● **Try it**: For this exercise, restate word for word only the lines from the first line of the data to the line containing "pdict (kids_loop name ks s0) !! species_name".

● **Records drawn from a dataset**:
[Start of section]
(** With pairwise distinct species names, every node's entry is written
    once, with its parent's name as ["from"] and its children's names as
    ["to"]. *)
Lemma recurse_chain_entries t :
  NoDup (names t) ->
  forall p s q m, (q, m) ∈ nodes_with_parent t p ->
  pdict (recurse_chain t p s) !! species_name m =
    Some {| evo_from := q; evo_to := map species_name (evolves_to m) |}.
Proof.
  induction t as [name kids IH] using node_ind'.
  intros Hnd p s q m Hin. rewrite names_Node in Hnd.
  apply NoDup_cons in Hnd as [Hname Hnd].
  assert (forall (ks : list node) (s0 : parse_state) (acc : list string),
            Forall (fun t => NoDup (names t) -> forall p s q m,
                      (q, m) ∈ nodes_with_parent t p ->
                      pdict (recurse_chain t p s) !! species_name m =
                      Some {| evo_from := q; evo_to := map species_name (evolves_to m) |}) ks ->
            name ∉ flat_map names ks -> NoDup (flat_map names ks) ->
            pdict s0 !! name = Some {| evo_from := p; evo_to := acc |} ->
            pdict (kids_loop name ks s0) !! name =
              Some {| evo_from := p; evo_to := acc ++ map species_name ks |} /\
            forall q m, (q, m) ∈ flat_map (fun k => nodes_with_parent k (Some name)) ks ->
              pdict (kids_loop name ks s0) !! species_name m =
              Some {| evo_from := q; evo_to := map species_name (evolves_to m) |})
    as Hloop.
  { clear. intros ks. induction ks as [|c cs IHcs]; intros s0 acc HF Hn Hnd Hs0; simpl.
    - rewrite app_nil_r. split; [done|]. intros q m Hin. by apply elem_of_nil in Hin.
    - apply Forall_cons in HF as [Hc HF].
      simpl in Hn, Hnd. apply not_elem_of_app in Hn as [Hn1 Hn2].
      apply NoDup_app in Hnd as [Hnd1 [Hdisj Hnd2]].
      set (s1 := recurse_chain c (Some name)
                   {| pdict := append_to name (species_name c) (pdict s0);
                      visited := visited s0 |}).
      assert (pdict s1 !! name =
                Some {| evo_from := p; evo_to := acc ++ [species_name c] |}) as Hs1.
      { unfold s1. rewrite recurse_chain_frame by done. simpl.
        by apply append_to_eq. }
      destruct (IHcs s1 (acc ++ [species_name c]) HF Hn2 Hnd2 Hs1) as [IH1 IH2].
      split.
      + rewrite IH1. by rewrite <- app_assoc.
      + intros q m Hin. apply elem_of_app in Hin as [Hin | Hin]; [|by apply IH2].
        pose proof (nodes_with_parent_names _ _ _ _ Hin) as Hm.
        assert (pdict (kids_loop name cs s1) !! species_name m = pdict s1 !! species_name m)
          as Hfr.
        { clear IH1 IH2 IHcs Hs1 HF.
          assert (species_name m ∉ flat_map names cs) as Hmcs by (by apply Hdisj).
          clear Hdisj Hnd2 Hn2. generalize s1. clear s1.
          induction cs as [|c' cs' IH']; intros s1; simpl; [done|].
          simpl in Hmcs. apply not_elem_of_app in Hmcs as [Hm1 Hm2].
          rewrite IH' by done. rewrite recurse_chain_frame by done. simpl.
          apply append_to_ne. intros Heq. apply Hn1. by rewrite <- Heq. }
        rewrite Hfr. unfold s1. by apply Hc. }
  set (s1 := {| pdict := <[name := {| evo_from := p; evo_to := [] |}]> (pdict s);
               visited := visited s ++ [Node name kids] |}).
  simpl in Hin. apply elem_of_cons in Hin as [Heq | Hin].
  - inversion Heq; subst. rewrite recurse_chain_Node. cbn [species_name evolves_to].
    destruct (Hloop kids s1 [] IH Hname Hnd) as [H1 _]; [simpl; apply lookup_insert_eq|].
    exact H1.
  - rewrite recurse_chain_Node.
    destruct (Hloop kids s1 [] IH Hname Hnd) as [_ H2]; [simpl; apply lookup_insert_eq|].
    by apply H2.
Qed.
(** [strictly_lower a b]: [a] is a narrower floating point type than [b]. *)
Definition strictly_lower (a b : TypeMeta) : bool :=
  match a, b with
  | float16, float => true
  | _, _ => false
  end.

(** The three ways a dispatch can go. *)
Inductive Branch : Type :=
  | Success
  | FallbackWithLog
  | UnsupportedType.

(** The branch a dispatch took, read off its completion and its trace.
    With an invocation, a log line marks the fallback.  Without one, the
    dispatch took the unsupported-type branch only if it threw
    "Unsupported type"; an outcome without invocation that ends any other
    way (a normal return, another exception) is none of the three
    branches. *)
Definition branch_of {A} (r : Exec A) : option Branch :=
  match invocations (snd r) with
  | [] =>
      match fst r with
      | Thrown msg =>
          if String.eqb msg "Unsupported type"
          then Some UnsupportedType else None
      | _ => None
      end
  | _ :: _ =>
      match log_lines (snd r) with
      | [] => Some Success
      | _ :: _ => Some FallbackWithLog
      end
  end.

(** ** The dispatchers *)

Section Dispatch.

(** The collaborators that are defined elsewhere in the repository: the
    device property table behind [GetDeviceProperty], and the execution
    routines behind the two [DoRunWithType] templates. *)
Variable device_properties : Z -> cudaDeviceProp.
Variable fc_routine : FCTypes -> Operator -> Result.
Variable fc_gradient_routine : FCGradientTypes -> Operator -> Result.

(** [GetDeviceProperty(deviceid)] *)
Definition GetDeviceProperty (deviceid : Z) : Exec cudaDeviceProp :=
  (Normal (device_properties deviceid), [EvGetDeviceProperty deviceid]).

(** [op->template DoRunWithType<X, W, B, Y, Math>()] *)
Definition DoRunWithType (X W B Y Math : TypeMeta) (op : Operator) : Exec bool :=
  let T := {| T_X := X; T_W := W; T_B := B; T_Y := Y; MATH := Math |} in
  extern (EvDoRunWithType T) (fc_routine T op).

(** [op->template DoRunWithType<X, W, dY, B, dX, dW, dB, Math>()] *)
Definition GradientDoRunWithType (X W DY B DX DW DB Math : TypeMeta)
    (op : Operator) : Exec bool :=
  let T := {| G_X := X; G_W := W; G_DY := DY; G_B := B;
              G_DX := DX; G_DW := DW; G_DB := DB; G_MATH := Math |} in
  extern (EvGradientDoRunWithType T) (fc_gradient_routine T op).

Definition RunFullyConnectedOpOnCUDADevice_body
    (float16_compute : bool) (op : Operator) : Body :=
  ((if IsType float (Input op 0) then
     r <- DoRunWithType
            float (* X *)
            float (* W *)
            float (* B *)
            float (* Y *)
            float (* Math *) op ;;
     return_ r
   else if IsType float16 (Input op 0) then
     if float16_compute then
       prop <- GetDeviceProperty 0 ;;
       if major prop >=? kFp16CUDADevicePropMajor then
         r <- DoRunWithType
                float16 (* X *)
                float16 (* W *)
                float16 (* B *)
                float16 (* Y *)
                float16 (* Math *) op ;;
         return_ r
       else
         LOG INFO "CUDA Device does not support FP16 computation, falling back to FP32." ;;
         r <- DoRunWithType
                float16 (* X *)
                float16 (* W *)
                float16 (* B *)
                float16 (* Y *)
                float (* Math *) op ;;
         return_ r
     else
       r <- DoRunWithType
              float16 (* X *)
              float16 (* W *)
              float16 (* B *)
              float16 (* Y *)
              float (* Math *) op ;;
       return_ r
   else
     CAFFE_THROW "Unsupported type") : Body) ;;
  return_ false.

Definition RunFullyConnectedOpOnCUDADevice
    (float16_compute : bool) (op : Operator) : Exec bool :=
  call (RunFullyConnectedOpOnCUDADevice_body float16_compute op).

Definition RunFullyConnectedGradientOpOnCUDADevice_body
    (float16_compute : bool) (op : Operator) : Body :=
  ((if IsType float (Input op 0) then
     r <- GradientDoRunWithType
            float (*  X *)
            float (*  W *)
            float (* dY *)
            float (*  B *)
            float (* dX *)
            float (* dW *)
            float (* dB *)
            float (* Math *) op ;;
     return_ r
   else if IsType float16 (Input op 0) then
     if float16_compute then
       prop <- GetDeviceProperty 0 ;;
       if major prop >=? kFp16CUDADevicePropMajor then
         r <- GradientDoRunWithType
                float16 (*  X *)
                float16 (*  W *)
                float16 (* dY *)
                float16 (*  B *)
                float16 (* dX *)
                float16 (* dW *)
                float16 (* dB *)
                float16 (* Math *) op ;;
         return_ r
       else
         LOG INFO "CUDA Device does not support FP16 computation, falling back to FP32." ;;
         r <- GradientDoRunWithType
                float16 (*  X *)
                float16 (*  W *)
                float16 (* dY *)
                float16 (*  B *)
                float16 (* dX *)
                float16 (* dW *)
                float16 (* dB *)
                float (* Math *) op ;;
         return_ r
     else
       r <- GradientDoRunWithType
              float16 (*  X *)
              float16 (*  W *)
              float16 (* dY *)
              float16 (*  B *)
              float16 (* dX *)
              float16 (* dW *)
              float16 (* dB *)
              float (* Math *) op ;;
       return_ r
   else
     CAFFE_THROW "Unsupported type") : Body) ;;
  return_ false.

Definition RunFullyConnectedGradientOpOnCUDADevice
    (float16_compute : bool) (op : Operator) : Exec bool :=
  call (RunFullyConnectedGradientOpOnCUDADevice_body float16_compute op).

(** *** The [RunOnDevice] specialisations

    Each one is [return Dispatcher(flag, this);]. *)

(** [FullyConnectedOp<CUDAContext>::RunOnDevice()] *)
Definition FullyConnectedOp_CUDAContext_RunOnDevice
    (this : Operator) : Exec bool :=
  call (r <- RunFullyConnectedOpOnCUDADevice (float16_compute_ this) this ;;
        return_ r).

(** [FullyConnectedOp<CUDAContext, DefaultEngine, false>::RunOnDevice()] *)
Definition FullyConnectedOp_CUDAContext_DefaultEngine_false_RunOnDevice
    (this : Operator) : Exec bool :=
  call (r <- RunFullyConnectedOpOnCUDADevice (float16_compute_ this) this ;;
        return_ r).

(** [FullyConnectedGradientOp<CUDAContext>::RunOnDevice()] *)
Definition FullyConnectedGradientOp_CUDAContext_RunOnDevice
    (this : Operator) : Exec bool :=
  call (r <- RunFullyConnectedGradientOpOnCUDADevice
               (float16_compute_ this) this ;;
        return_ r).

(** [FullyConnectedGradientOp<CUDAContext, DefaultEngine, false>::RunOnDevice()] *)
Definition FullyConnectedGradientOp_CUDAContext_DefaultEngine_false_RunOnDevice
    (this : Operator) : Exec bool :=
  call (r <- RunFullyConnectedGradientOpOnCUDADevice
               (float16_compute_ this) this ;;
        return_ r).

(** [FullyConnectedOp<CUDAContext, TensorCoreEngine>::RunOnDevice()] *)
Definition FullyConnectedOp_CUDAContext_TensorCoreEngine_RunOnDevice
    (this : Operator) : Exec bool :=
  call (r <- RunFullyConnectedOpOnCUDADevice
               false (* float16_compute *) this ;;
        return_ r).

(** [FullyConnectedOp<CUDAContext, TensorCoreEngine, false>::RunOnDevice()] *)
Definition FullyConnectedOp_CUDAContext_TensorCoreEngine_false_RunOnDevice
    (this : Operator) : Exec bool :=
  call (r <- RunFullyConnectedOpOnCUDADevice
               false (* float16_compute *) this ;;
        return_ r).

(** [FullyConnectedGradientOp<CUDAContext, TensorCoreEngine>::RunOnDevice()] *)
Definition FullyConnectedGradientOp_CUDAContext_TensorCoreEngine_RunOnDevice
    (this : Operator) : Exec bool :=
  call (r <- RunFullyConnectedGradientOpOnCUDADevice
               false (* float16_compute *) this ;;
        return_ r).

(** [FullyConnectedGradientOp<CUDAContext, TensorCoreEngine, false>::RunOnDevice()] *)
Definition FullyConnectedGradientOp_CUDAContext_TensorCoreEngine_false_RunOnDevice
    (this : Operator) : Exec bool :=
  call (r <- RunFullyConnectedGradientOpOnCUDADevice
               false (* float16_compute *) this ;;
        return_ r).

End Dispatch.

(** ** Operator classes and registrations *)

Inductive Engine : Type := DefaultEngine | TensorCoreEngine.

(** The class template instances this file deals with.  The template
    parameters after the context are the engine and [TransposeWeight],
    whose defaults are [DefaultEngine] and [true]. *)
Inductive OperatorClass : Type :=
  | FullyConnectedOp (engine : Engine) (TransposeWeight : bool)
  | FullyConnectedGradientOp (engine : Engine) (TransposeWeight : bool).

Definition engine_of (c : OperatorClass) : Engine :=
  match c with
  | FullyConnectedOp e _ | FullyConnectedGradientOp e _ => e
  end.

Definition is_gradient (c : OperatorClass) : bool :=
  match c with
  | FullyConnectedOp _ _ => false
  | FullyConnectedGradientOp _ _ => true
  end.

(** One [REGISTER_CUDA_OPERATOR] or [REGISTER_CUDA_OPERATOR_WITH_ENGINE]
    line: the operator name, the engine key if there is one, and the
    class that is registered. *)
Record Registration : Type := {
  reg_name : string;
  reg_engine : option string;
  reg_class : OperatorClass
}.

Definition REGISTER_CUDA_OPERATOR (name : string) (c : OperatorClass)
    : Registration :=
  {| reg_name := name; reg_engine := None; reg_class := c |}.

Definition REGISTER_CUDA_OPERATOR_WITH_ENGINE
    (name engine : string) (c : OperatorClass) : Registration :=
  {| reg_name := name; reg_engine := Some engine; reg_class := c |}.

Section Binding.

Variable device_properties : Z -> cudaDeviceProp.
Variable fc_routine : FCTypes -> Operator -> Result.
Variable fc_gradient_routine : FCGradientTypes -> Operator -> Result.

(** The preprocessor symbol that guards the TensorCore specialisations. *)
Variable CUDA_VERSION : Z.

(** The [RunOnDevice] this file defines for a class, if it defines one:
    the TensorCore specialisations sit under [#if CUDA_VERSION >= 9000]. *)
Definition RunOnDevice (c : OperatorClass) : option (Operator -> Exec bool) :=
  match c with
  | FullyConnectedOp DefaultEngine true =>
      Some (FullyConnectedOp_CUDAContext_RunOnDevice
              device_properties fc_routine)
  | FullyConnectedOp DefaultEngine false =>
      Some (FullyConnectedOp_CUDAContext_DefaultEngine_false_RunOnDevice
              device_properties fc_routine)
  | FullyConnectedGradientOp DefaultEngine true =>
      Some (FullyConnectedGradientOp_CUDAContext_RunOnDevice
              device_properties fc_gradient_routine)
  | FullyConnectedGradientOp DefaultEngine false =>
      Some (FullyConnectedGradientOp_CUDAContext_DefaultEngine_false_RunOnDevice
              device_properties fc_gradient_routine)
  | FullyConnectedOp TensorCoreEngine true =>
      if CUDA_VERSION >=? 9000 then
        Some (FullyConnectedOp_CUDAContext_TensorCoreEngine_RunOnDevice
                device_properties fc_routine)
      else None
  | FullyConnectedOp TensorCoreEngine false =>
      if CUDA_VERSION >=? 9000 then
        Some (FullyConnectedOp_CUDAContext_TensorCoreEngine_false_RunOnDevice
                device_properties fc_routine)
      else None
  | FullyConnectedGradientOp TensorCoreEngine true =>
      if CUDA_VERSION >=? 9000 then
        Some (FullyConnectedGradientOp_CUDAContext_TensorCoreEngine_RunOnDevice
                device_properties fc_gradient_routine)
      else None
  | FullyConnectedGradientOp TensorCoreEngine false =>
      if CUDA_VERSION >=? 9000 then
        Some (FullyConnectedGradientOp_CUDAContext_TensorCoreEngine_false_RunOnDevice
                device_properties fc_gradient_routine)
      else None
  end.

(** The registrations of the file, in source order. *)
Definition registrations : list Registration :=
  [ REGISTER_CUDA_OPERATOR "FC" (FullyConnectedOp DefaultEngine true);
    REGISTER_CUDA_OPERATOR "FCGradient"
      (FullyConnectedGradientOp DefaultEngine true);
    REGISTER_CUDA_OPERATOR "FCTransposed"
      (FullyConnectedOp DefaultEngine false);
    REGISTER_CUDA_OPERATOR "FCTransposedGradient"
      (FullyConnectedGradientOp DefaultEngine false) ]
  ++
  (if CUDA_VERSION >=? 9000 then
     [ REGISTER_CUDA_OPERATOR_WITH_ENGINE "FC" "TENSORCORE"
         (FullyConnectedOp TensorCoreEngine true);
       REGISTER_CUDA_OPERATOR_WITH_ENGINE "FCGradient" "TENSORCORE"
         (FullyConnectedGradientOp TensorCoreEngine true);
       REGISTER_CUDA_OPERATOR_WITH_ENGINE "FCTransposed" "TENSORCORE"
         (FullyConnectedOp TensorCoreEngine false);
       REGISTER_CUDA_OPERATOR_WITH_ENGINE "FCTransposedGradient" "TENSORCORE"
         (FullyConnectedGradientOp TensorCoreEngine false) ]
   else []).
[End of section]
● **Written solution**:
(** With pairwise distinct species names, every node's entry is written
    once, with its parent's name as ["from"] and its children's names as
    ["to"]. *)
Lemma recurse_chain_entries t :
  NoDup (names t) ->
  forall p s q m, (q, m) ∈ nodes_with_parent t p ->
  pdict (recurse_chain t p s) !! species_name m =
    Some {| evo_from := q; evo_to := map species_name (evolves_to m) |}.
Proof.
  induction t as [name kids IH] using node_ind'.
  intros Hnd p s q m Hin. rewrite names_Node in Hnd.
  apply NoDup_cons in Hnd as [Hname Hnd].
  assert (forall (ks : list node) (s0 : parse_state) (acc : list string),
            Forall (fun t => NoDup (names t) -> forall p s q m,
                      (q, m) ∈ nodes_with_parent t p ->
                      pdict (recurse_chain t p s) !! species_name m =
                      Some {| evo_from := q; evo_to := map species_name (evolves_to m) |}) ks ->
            name ∉ flat_map names ks -> NoDup (flat_map names ks) ->
            pdict s0 !! name = Some {| evo_from := p; evo_to := acc |} ->
            pdict (kids_loop name ks s0) !! name =
              Some {| evo_from := p; evo_to := acc ++ map species_name ks |} /\
            forall q m, (q, m) ∈ flat_map (fun k => nodes_with_parent k (Some name)) ks ->
              pdict (kids_loop name ks s0) !! species_name m =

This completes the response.